12/05/2015

El mundo sin él


Cuando mi padre murió, cada mañana trataba de reconstruir el mundo sin él. Al despertar, me decía a mí misma “Tu papá murió”. Ese fue el mantra que me acompañó durante meses, hasta que la ausencia se hizo carne. Repetirlo no era, sin embargo, una rutina consciente. Solo se trataba del primer pensamiento que venía a mí apenas abría los ojos. Como si necesitara esas palabras para empezar el día. La declaración del principio de orfandad le daba un marco a mi vida. Y, por cómo estaba formulada la frase, quedaba claro que lo que decía no estaba destinado al mundo sino que era algo entre nosotras dos: yo, la que hablaba y yo, la huérfana. 
Proferido en voz alta, el mantra alcanzaba una dimensión casi religiosa que ordenaba el mundo como Dios lo ordena para el creyente. 
Mi padre murió de una enfermedad que lo colonizó por completo cuando dejó de negarla. Entonces no lo supe, pero su persistente “no” reflejaba la capacidad de luchar contra lo que lo devoraba. Estuvo enfermo durante un año aunque no se le notó hasta el último mes. Fueron treinta días de internación por brazos caídos. Hoy estoy segura de que negar es un derecho inalienable y que solamente quien lo ejerce sabe qué es lo que está preservando con esa ceguera voluntaria. 
En realidad, mi papá había empezado a morir mucho antes a causa de una irremediable frustración. Las personas que han pasado los tres cuartos de siglo no deberían frustrarse, simplemente porque ya no tienen demasiado tiempo para levantarse y volver a empezar. Desde que, con casi ochenta años, dejó de trabajar, lo invadió el resentimiento. Aunque manejaba su auto, viajaba, leía, se interesaba por la actualidad y la política, y era capaz de sostener interesantes conversaciones, su íntima convicción era que había llegado a esa etapa de vejez contemplativa que odiaba y, a la vez, temía. No puedo culparlo, yo misma le temo a ese tiempo de obsolescencia programada que se extiende sin más horizonte que la muerte. 
Su progresivo abandono se manifestaba en frases sin esperanza y cierto mal humor. En un pesimismo persistente.
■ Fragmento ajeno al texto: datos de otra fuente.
Lemma standardLoop_fromPool turns deadline now c now' :
  (standardLoop turns candidates req deadline now).1 = Selected c now' -> fromPool c.
Proof.
  revert now. induction turns as [|t turns IH]; intros now; [done|]. cbn [standardLoop].
  assert (Hd : drawn fromPool (selectTurn t candidates req now).1).
  { unfold selectTurn. cbv zeta.
    pose proof (selectCandidate_drawn (t_resolver t) fromPool req now fromPool_set_InstancePool
      (expandInstances candidates (t_instances t)) (t_reservation t) (expandInstances_fromPool _ _)) as Hd.
    destruct (selectCandidate _ _ _ _ _) as [sel s]. simpl in Hd. destruct sel as [[c0|]|[ac|]]; simpl; try done.
    destruct (neverParks req); [|done]. by apply selectWithoutParking_drawn; [apply fromPool_set_InstancePool|]. }
  destruct (selectTurn t candidates req now) as [sel signals]. simpl in Hd.
  destruct sel as [[c0|]|[ac|]]; simpl; [by intros [= <- _]|done| |done].
  destruct (parkTurn _ _ _) as [[e|] parked]; [done|].
  specialize (IH (t_wakeNow t)). destruct (standardLoop turns candidates req deadline (t_wakeNow t)) as [o later]. done.
Qed.

End fresh.

Lemma selectPinned_sameRow `{Unicode} turns pinned req preferred now c now' parked signals :
  selectPinned turns pinned req preferred now = (Selected c now', parked, signals) -> sameRow c pinned.
Proof.
  unfold selectPinned. intros E. pose proof (pinnedLoop_safe turns pinned req preferred
    (if 0 <? app_AdmissionQueueTimeoutSeconds (mc_Application pinned)
     then time_Add (admissionStart req now) (int64 (app_AdmissionQueueTimeoutSeconds (mc_Application pinned) * second))
     else time_zero) now false) as HS.
  rewrite E in HS. destruct HS as (_ & HS & _). destruct (HS c now' eq_refl) as (? & ? & ? & _). done.
Qed.

(** A pinned request finds its server unusable only by the re-check after a wait. *)
Lemma pinnedLoop_unusable `{Unicode} turns pinned req preferred deadline now parked e parked' signals :
  pinnedLoop turns pinned req preferred deadline now parked = (ServerUnusable e, parked', signals) ->
  exists t, t ∈ turns /\ t_servesNow t = Some e.
Proof.
  revert now parked parked' signals. induction turns as [|t turns IH]; intros now parked parked' signals; cbn [pinnedLoop]; [done|].
  destruct (expandInstances [pinned] (t_instances t)) as [|first rest]; [done|].
  destruct (negb _); [done|]. destruct (_ =? 0)%nat; [done|]. destruct (pinnedTurn _ _ _ _ _ _ _ _) as [c sent|d|]; [done| |done].
  destruct (parkTurn _ _ _) as [[err|] sent]; [done|]. destruct (t_servesNow t) as [e0|] eqn:Et.
  { intros [= -> _ _]. exists t. split; [left|done]. }
  destruct (pinnedLoop turns _ _ _ _ _ _) as [[o waited] later] eqn:El. intros [= -> _ _].
  destruct (IH _ _ _ _ El) as (t' & Ht' & E'). exists t'. split; [by right|done].
Qed.

(** Building a target fails only by the read it makes. *)
Lemma targetFrom_store `{Unicode} specs c apiFlavor : storeError (targetFrom specs c apiFlavor).
Proof.
  unfold targetFrom. cbv zeta. apply storeError_bind.
  - destruct (String.eqb _ _); [|apply storeError_ret]. destruct (specs _); [apply storeError_ret..|].
    intros e [= <-]. by eexists.
  - intros [[spec hasSpec] kind] _. destruct (SpecUpstreamAuth _ _). apply storeError_ret.
Qed.

(** ** The pin *)

Section pin.
Context `{Unicode} (env : Env) (key : AffinityKey) (req : Request) (now : time).

Local Notation pv := (e_pin env).

(** Everything that makes a stored pin usable for a request. *)
Record usablePin (aff : RouteAffinity) (app : Application) (server : AIServer) (mapping : ModelMapping) : Prop := {
  up_stored : pv_Affinity pv = Some (Some aff);
  up_valid : now < aff_ExpiresAt aff;
  up_app : pv_ApplicationByID pv (aff_ApplicationID aff) = Found app;
  up_fresh : affinityApplicationStale app aff (req_APIFlavor req) = false;
  up_server : pv_AIServerByID pv (app_ServerID app) = Found server;
  up_serves : CandidateServesNow (e_sources env) (onApplication server app zeroMapping "") = true;
  up_mapping : exists mappings, pv_MappingsByApplication pv (app_ID app) = Some mappings /\ mapping ∈ mappings /\
    mm_Status mapping = ServerStatusActive /\ mm_GatewayModelName mapping = ak_Model key;
  up_capable : req_RequiredCapabilities req = [] \/
    exists rows, pv_MappingCapabilities pv (mm_ID mapping) = Some rows /\ capabilityRowsSatisfy rows (req_RequiredCapabilities req) = true;
  up_provisioned : serverProvisioned (e_store env) (srv_ID server) = inl true
}.

(** Why a pin is dropped. *)
Inductive pinGone (aff : RouteAffinity) : Prop :=
| gone_expired : aff_ExpiresAt aff <= now -> pinGone aff
| gone_app : pv_ApplicationByID pv (aff_ApplicationID aff) = NotFound -> pinGone aff
| gone_stale app : pv_ApplicationByID pv (aff_ApplicationID aff) = Found app ->
    affinityApplicationStale app aff (req_APIFlavor req) = true -> pinGone aff
| gone_server app : pv_ApplicationByID pv (aff_ApplicationID aff) = Found app ->
    pv_AIServerByID pv (app_ServerID app) = NotFound -> pinGone aff
| gone_unusable app server : pv_ApplicationByID pv (aff_ApplicationID aff) = Found app ->
    pv_AIServerByID pv (app_ServerID app) = Found server ->
    CandidateServesNow (e_sources env) (onApplication server app zeroMapping "") = false -> pinGone aff
| gone_mapping app mappings : pv_ApplicationByID pv (aff_ApplicationID aff) = Found app ->
    pv_MappingsByApplication pv (app_ID app) = Some mappings ->
    (forall m, m ∈ mappings -> mm_Status m = ServerStatusActive -> mm_GatewayModelName m <> ak_Model key) -> pinGone aff.

(** The row a refresh may write: the stored one with its use updated. *)
Definition refreshed (old new : RouteAffinity) (instance : Z) : Prop :=
  exists used, new = old <| aff_Instance := instance |> <| aff_LastUsedAt := used |> <| aff_UpdatedAt := used |>.

Lemma affinityCapabilityVerdict_spec mapping :
  (affinityCapabilityVerdict pv (mm_ID mapping) (req_RequiredCapabilities req)).2 = true ->
  req_RequiredCapabilities req = [] \/
  exists rows, pv_MappingCapabilities pv (mm_ID mapping) = Some rows /\ capabilityRowsSatisfy rows (req_RequiredCapabilities req) = true.
Proof.
  unfold affinityCapabilityVerdict. destruct (req_RequiredCapabilities req) as [|x l]; [by left|].
  destruct (pv_MappingCapabilities pv (mm_ID mapping)) as [rows|]; [|done]. right. exists rows. split; [done|].
  by destruct (capabilityRowsSatisfy rows (x :: l)).
Qed.

Lemma refreshAffinity_spec aff instance parked now' effects :
  refreshAffinity pv aff instance parked now' = inl effects ->
  forall x, x ∈ effects -> exists old new, x = Upserted new /\ refreshed old new instance /\
    ((parked = false /\ old = aff) \/
     (parked = true /\ pv_AffinityAfterWait pv = Some (Some old) /\
      aff_ApplicationID old = aff_ApplicationID aff /\ aff_ServerID old = aff_ServerID aff)).
Proof.
  unfold refreshAffinity. destruct parked.
  - destruct (pv_AffinityAfterWait pv) as [[cur|]|]; [|by intros [= <-] ? ?%elem_of_nil|done].
    destruct (String.eqb_spec (aff_ApplicationID cur) (aff_ApplicationID aff)), (String.eqb_spec (aff_ServerID cur) (aff_ServerID aff));
      simpl; try (by intros [= <-] ? ?%elem_of_nil).
    destruct (pv_UpsertAffinity pv); [|done]. intros [= <-] x ->%list_elem_of_singleton.
    exists cur. eexists. split_and!; [done|by eexists|]. right. by split_and!.
  - destruct (pv_UpsertAffinity pv); [|done]. intros [= <-] x ->%list_elem_of_singleton.
    exists aff. eexists. split_and!; [done|by eexists|]. by left.
Qed.

(** The verdict the pinned candidate carries, and the answer once it is chosen. *)
Definition verdictOfPin (mapping : ModelMapping) : string :=
  (affinityCapabilityVerdict pv (mm_ID mapping) (req_RequiredCapabilities req)).1.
En silencios incómodos. En la amarga aceptación de la ancianidad como destino. Eso era, al mismo tiempo, leve y notorio. Resultaba, por esos días, difícil sacarle una sonrisa. Y todos fuimos perdiendo las ganas de intentarlo. Ahora que lo pienso, él también debe haberse sentido abandonado a su desazón. 
La poca simpatía que conservó la reservaba a los extraños. Para verlo como era antes, había que salir con él a la calle y sentir envidia de la cajera del supermercado, el encargado del edificio donde vivía o algún vecino con el que se cruzaba a diario, que eran quienes podían gozar de sus bromas y sus palabras amables. Esos extraños, los ajenos, no se cansaban de resaltar su alegría y su optimismo contagioso. Pero nosotros, los propios, sabíamos que era una máscara que caía sin piedad cuando atravesaba el umbral que separaba lo público de lo privado.
En un momento, solo nos quedó su humanidad algo abatida en los aprestos para la retirada. 
Hay días en que extraño a mi papá. Y extraño al que murió porque era el que me recordaba a aquel que había dejado de ser mucho antes de morir.